A Year in the Life, Week 31 - Your Perfect Opposite
This week’s prompt referenced the Griffin and Sabine books, which I meant to read once upon a time but which kind of fell of my radar. In particular, it talks about how the symbolism in Griffin’s letters implies that he is searching for his “perfect opposite” so he can live a balanced life. The starting prompt actually wasn’t about opposites at all — it asked instead to take three items and make them into symbols of something. The extension exercises delved more into the opposites theme, but I didn’t do any of the extensions.
A vending machine ring – to symbolize that happiness does not have to come with a hefty price tag.
A thermometer with a probe cover – because it’s important to protect yourself before you go into a heated situation.
A roll of duct tape – because sometimes keeping it together requires strong adhesiveness and a tough backing.
My wedding set and Ivan’s combined barely cost more than $500. Yesterday he asked me to “marry him again” with a 25-cent ring from a vending machine. Although I usually eschew “junk,” this 25 cents was well spent for the assurance that he thought about me. He told me how Darren tried to discourage him from “wasting” his money on the quarter machines, but Ivan couldn’t resist. As Darren yelled, “Don’t do it!” Ivan considered his options and decided a ring for me was the best thing available.
I don’t think status and marital happiness are necessarily inversely correlated, but my prejudice says differently. I always thought I’d marry someone similarly situated to me and we’d live simply by necessity our whole lives. Then I met and loved Ivan who happened to have a stable and solid income. Yet we still live simply, by choice more than necessity, and I feel that is somehow tied to happiness. We yearn to expend our time and money on that which is meaningful — and the truth is that the things money can buy are mostly not meaningful. I often wonder about relationships in which status and material wealth play a larger role, in which common dreams are related to physical things rather than a more balanced life. Do those people look at our life, at our tiny house, our old cars, and my subtle rings and see us as failures? Meanwhile, I bask in the knowledge of our joy–and wonder what they’re covering up with all their bling and glamor.
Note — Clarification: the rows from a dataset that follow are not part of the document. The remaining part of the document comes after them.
(** With an epoll instance, nothing changes. *)
Lemma wp_AddToEpoll i c (Q : Status + unit -> HixlCSServer -> History NetOp -> Prop) s h :
  connections s !! i = Some c -> 0 <= epoll_fd_ (sv_listener s) -> (forall e, Q (inl e) s h) ->
  (forall o (x : Z * Z) ev, 0 <= fd_ c -> Q o s (Ev (Hc (EpollAdd (epoll_fd_ (sv_listener s)) (fd_ c) ev)) x :: h)) ->
  wp (AddToEpoll i) Q s h.
Proof.
  intros Hc Hp HE HQ. unfold AddToEpoll. apply wp_bind, wp_get. rewrite Hc.
  assert (Eid : set_connections (<[i := c]> (connections s)) (set_listener (set_epoll (epoll_fd_ (sv_listener s)) (sv_listener s)) s) = s).
  { rewrite set_listener_id. by apply set_connections_id. }
  eapply wp_zoom; [done|]. cbn [fst snd]. unfold CtrlMsgPlugin_AddToEpoll. apply wp_bind, wp_get. cbn [fst snd].
  apply wp_bind, wp_require; intros Hfd; [|cbn [fst snd]; by rewrite Eid].
  apply wp_bind. rewrite (proj2 (Z.ltb_ge _ _)) by done. apply wp_ret, wp_bind, wp_get. cbn [fst snd].
  apply wp_bind, wp_call. intros [rc errno] _. apply Z.leb_le in Hfd.
  apply wp_require; intros _; cbn [fst snd]; rewrite Eid; by apply HQ.
Qed.

Lemma pwp_AddToEpoll i d (Q : Status + unit -> Token -> Prop) :
  (i < length (connections (t_seen d)))%nat ->
  (forall o s, after k d s -> (o = inr tt -> 0 <= fd_of s i) -> Q o (see s d)) -> pwp Inv k (atomic (AddToEpoll i)) d Q.
Proof using Hnet Hhc.
  intros Hi HQ. apply (pwp_still k _ (fun o s => o = inr tt -> 0 <= fd_of s i)); [done| |done].
  intros ds s h HI. destruct (seen_conn _ _ _ _ _ _ HI Hgo Hi) as [c Hc]. pose proof (i_valid _ _ _ HI) as V.
  destruct (v_listener _ V) as [_ Hp]; [by rewrite (i_listener _ _ _ HI); [|by left]|].
  apply (wp_AddToEpoll i c); [done|done| |].
  - intros e. split_and!; [done|done|by eapply inv_acct|apply (i_owned _ _ _ HI)].
  - intros o r ev Hfd. split_and!; [done|by rewrite (fd_of_at _ _ _ Hc)| |].
    + apply acct_neutral; [by eapply inv_acct| |done|done]. unfold needs_own. cbn [hc_needs].
      rewrite (proj2 (Z.leb_le _ _)) by done. split; [|done]. apply elem_of_app. left. by apply epoll_owned_in.
    + apply (owned_silent _ [_]); [|apply (i_owned _ _ _ HI)]. apply Forall_singleton. by repeat split.
Qed.

Lemma fds_distinct W h i j c c' :
  CtrlConnSafety.owned W h -> W !! i = Some c -> W !! j = Some c' -> fd_ c = fd_ c' -> 0 <= fd_ c -> i = j.
Proof.
  intros ((_ & Hnd & _) & _) Hi Hj E Hp. destruct (decide (i = j)) as [|Hne]; [done|exfalso].
  rewrite (delete_Permutation W i c Hi) in Hnd. cbn [omap list_omap] in Hnd. unfold conn_fd at 1 in Hnd.
  rewrite (proj2 (Z.leb_le _ _)) in Hnd by done. apply NoDup_cons in Hnd as [Hni _]. apply Hni. apply list_elem_of_omap.
  exists c'. unfold conn_fd. rewrite <- E, (proj2 (Z.leb_le _ _)) by done. split; [|done].
  rewrite delete_take_drop. apply elem_of_app. destruct (decide (j < i)%nat).
  - left. eapply list_elem_of_lookup_2. by rewrite lookup_take_lt.
  - right. apply (list_elem_of_lookup_2 _ (j - S i)). rewrite lookup_drop. by replace (S i + (j - S i))%nat with j by lia.
Qed.

Definition filed_at (fd : Z) (p : PendingHandshake) s : HixlCSServer := set_listener (set_pending (std_set fd p (pending_of s)) (sv_listener s)) s.

Lemma pwp_add_pending fd p s0 (Q : Status + unit -> Token -> Prop) :
  outsider s0 (ph_connection p) -> fd = fd_of s0 (ph_connection p) ->
  (TlsEnabled = true -> (length (pending_of s0) < kMaxPendingHandshakes)%nat) ->
  (forall s', grows s0 s' -> Now k (ltok s' [] []) -> std_find fd (pending_of s') = Some p -> Q (inr tt) (ltok s' [] [])) ->
  pwp Inv k (atomic (add_pending fd p)) (ltok s0 [ph_connection p] []) Q.
Proof using Hnet Hhc.
  intros Hout0 Efd0 Hroom HQ. apply pwp_atomic. intros ds s h HI. pose proof (seen _ _ _ _ _ HI) as Hr. cbn [t_seen ltok k rely] in Hr.
  pose proof (outsider_rely _ _ _ Hr Hout0) as Hout. pose proof (i_valid _ _ _ HI) as V. set (i := ph_connection p) in *.
  assert (Efd : fd_of s i = fd) by (rewrite Efd0; apply (lr_fd _ _ Hr), Hout0).
  assert (Hfiled : forall fd' p', (fd', p') ∈ pending_of s -> filed s fd' (ph_connection p') /\ ph_connection p' <> i).
  { intros fd' p' Hin. assert (Hmem : ph_connection p' ∈ pending_conns s) by (apply list_elem_of_fmap; by exists (fd', p')).
    split; [|intros E; rewrite E in Hmem; by apply (o_pending _ _ Hout)].
    destruct (i_pending _ _ _ HI _ _ Hin) as [Hmid|Hf]; [|done]. exfalso.
    change (mids_of ((k, ltok s0 [i] []) :: ds)) with (mids_of ds) in Hmid. rewrite (other_mids _ _ _ _ HI) in Hmid. by apply elem_of_nil in Hmid. }
  assert (Hnone : std_find fd (pending_of s) = None).
  { destruct (std_find fd (pending_of s)) as [p'|] eqn:E; [exfalso|done]. apply std_find_elem in E; [|apply V].
    destruct (Hfiled _ _ E) as [[F _] Hne]. apply Hne. destruct (lookup_lt_is_Some_2 _ _ (o_conn _ _ Hout)) as [c Hc].
    rewrite (fd_of_at _ _ _ Hc) in Efd. unfold fd_of in F. pose proof (o_open _ _ Hout) as Hp. rewrite (fd_of_at _ _ _ Hc) in Hp.
    destruct (connections s !! ph_connection p') as [c'|] eqn:Hc'; cbn [from_option] in F; [|lia].
    eapply fds_distinct; [apply (i_owned _ _ _ HI)|exact Hc'|exact Hc|congruence|lia]. }
  assert (Epend : std_set fd p (pending_of s) ≡ₚ (fd, p) :: pending_of s).
  { rewrite std_set_perm by apply V. by rewrite std_erase_none. }
  assert (Epc : pending_conns (filed_at fd p s) ≡ₚ i :: pending_conns s).
  { unfold pending_conns. apply (fmap_Permutation (fun it : Z * PendingHandshake => ph_connection it.2) _ _ Epend). }
  eapply wp_zoom; [done|]. apply wp_modify. change (pending_handshakes_ (sv_listener s)) with (pending_of s). rewrite Hnone.
  change (set_listener _ s) with (filed_at fd p s). exists (ltok (filed_at fd p s) [] []).
  assert (Hm : moves s (filed_at fd p s)) by (by constructor; [by apply grows_same|..]).
  assert (HI' : Inv ((k, ltok (filed_at fd p s) [] []) :: ds) (filed_at fd p s) h).
  { eapply listener_step; [exact HI|exact Hm|apply (i_acct _ _ _ HI)|apply (i_owned _ _ _ HI)|..]; try done.
    - apply (moves_valid s); [done|done|apply V| |by apply std_set_wf, V| | |].
      + intros j Hj. unfold refs in Hj. rewrite !elem_of_app, Epc, elem_of_cons in Hj.
        assert (Hj' : j = i \/ j ∈ refs s ++ receiver_conns s).
        { unfold refs. rewrite !elem_of_app. destruct Hj as [[?|[[?|?]|?]]|?]; [by right; left; left|by left|by right; left; right; left|by right; left; right; right|by right; right]. }
        destruct Hj' as [->|Hj']; [apply (o_conn _ _ Hout)|by apply (v_conn _ V)].
      + rewrite Epc. apply NoDup_cons. split; [apply (o_pending _ _ Hout)|apply V].
      + intros l El. destruct (v_lc _ V l El) as [H1 H2]. split; [|done]. rewrite Epc, elem_of_cons.
        intros [->|?]; [by apply (o_lc _ _ Hout)|done].
      + intros Ht. change (pending_of (filed_at fd p s)) with (std_set fd p (pending_of s)). rewrite Epend. cbn [length].
        specialize (Hroom Ht). rewrite (lr_pending _ _ Hr). lia.
    - intros j Hj. change (fd_of (filed_at fd p s) j) with (fd_of s j) in Hj. unfold refs. rewrite !elem_of_app, Epc, elem_of_cons.
      destruct (i_open _ _ _ HI j Hj) as [Hin|Hin].
      + left. unfold refs in Hin. rewrite !elem_of_app in Hin. destruct Hin as [?|[?|?]]; [by left|right; left; by right|by right; right].
      + change (conns_of ((k, ltok s0 [i] []) :: ds)) with (i :: conns_of ds) in Hin. apply elem_of_cons in Hin as [->|Hin]; [left; right; left; by left|by right; right].
    - intros fd' p' Hin. right. change (pending_of (filed_at fd p s)) with (std_set fd p (pending_of s)) in Hin.
      rewrite Epend in Hin. apply elem_of_cons in Hin as [[= -> ->]|Hin]; [|by apply Hfiled].
      split; [exact Efd|apply Hout]. }
  split; [done|]. apply HQ; [|by exists ds, h|apply std_find_set_same].
  eapply grows_trans; [apply (lr_grows _ _ Hr)|apply Hm].
Qed.

(** ** A step of a handshake *)
Lemma in_pending s fd p : std_map_wf (pending_of s) -> std_find fd (pending_of s) = Some p ->
  (fd, p) ∈ pending_of s /\ ph_connection p ∈ pending_conns s.
Proof. intros W E. apply std_find_elem in E; [|done]. split; [done|]. apply list_elem_of_fmap. by exists (fd, p). Qed.
Lemma pending_lt s i : valid s -> i ∈ pending_conns s -> (i < length (connections s))%nat.
Proof. intros V Hi. apply (v_conn _ V). unfold refs. rewrite !elem_of_app. left; right; by left. Qed.

Lemma pwp_handshake_step fd p s0 (Q : Status + TlsHandshakeState -> Token -> Prop) :
  std_find fd (pending_of s0) = Some p ->
  (forall o s', after k (ltok s0 [] []) s' -> Q o (ltok s' [] [])) ->
  (forall e s', grows s0 s' -> Now k (ltok s' [] [ph_connection p]) -> pending_of s' = pending_of s0 ->
     Q (inl e) (ltok s' [] [ph_connection p])) ->
  pwp Inv k (conn_call (ph_connection p) CtrlMsgPlugin_HandshakeServerStep) (ltok s0 [] []) Q.
Proof using Hnet Hhc.
  intros Hp HQ HE. apply pwp_atomic. intros ds s h HI. pose proof (seen _ _ _ _ _ HI) as Hr. cbn [t_seen ltok k rely] in Hr.
  pose proof (i_valid _ _ _ HI) as V. set (i := ph_connection p) in *. rewrite <- (lr_pending _ _ Hr) in Hp.
  destruct (in_pending s fd p (v_pending_wf _ V) Hp) as [Hin Hi]. fold i in Hi.
  destruct (lookup_lt_is_Some_2 _ _ (pending_lt _ _ V Hi)) as [c Hc]. assert (Hl := lookup_lt_Some _ _ _ Hc).
  eapply (wp_on_conn i c _ (fun o c' => fd_ c' = fd_ c \/ (exists e, o = inl e) /\ fd_ c' = -1)).
  - exact Hc.
  - apply (i_owned _ _ _ HI).
  - apply (i_acct _ _ _ HI).
  - apply em_HandshakeServerStep.
  - intros F S Hh. by apply (wp_HandshakeServerStep F S).
  - intros o c' h' Ho Hw Ha. destruct (decide (fd_ c' = fd_ c)) as [Ef|Hne].
    + assert (Hcalm := calm_put _ _ c' _ Hc (or_introl Ef)).
      assert (HI' : Inv ((k, ltok (put_conn i c' s) [] []) :: ds) (put_conn i c' s) h').
      { change (ltok (put_conn i c' s) [] []) with (with_res [] (see (put_conn i c' s) (ltok s0 [] []))).
        eapply inv_calm; [exact HI|done|done|apply (i_store _ _ _ HI)|exact Ha|exact Hw|apply V|by apply (valid_clients_same s)|apply V..]. }
      exists (ltok (put_conn i c' s) [] []). split; [done|]. apply HQ. split; [|by exists ds, h'].
      eapply weak_trans; [by eapply inv_seen|by apply calm_weak].
    + destruct Ho as [?|[[e ->] Ef]]; [done|]. exists (ltok (put_conn i c' s) [] [i]).
      assert (Efd : forall j, fd_of (put_conn i c' s) j = if decide (j = i) then -1 else fd_of s j).
      { intros j. rewrite fd_of_put by done. by case_decide. }
      assert (Hg : grows s (put_conn i c' s)).
      { constructor; try done.
        - cbn. by rewrite length_insert.
        - intros hd e' E. exists e'. split; [exact E|apply same_refl].
        - intros j _ Hj. rewrite Efd. by case_decide. }
      assert (HI' : Inv ((k, ltok (put_conn i c' s) [] [i]) :: ds) (put_conn i c' s) h').
      { eapply listener_step; [exact HI|by apply moves_heap|exact Ha|exact Hw|..]; try done.
        - apply (moves_valid s); try apply V; [by apply moves_heap|]. cbn. rewrite length_insert. apply V.
        - intros j Hj. rewrite Efd in Hj. case_decide as E; [lia|].
          destruct (i_open _ _ _ HI j Hj) as [?|?]; [by left|by right; right].
        - intros fd' p' Hp'. change (pending_of (put_conn i c' s)) with (pending_of s) in Hp'.
          destruct (decide (ph_connection p' = i)) as [->|Hne']; [left; by left|right].
          destruct (i_pending _ _ _ HI _ _ Hp') as [Hmid|[F1 F2]].
          + change (mids_of ((k, ltok s0 [] []) :: ds)) with (mids_of ds) in Hmid.
            rewrite (other_mids _ _ _ _ HI) in Hmid. by apply elem_of_nil in Hmid.
          + split; [|exact F2]. rewrite Efd. by rewrite decide_False. }
      split; [done|]. apply HE; [|by exists ds, h'|apply (lr_pending _ _ Hr)].
      eapply grows_trans; [apply (lr_grows _ _ Hr)|exact Hg].
Qed.

(** ** A client *)
Definition introduced (i : nat) s : HixlCSServer :=
  set_receivers (receivers s ++ [{| rc_connection := i; rc_receiver := MsgReceiver_new Conn_new |}]) s.
Lemma introduced_conns i s : receiver_conns (introduced i s) = receiver_conns s ++ [i].
Proof. unfold receiver_conns. cbn [introduced set_receivers receivers]. by rewrite fmap_app. Qed.
Lemma introduced_shelf i s j : clients_valid s -> j ∈ connections_to_close s <-> j ∈ connections_to_close (introduced i s).
Proof.
  intros (C1 & _ & _). unfold connections_to_close. cbn [introduced set_receivers receivers sv_clients].
  assert (E : forall r, r ∈ map snd (clients_ (sv_clients s)) ->
    (receivers s ++ [{| rc_connection := i; rc_receiver := MsgReceiver_new Conn_new |}]) !! r = receivers s !! r).
  { intros r ([fd r'] & -> & Hin)%list_elem_of_fmap. apply lookup_app_l. by eapply C1. }
  rewrite !elem_of_app, !list_elem_of_omap. split; intros [(r & Hr & Hj)|?]; (try by right); left; exists r; (split; [done|]).
  - by rewrite E.
  - by rewrite E in Hj.
Qed.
I’ve always been one who wants to be fully prepared for what I’m getting into. I think one of my least favorite things is to be caught unaware by drama after I’ve already committed to a situation. The only time that comes to mind is when we first moved into the artists’ cooperative and we encountered the “down with <NAMES REMOVED>” campaign. We rightly stayed out of it, and I rightly stayed out of most of the drama there. Perhaps if I’d fully taken the “temperature” of that place, I wouldn’t have moved in, which would have been a shame.
I tried to take the temperature of the institution of marriage before I entered it, reading tons of marriage books, studying the lives of people who are already married, pushing Ivan to answer difficult questions. So I entered into marriage somewhat prepared for what I would find here, but I knew better than to enter into marriage “protected.” It’s the constant vulnerability that makes marriage sacred.
And I can’t help thinking of marriage when it comes to the duct tape metaphor, too. It’s crucial that we stick tightly to one another, but our outside shell has to be tough enough to protect us from the rest of the world. Although marriage is the most apt application of the metaphor, family and friendship groups operate on a similar principle. Perhaps more important is that it is the love of these people that patches up the damage in moments that your life feels “broken,” whether through letting you bitch or cry on their shoulders or fixing your car or lending you $20.
I can think of my writing this way as well — as something I must stick to and continue to repair, all while staying tough to the rest of the world’s indifference.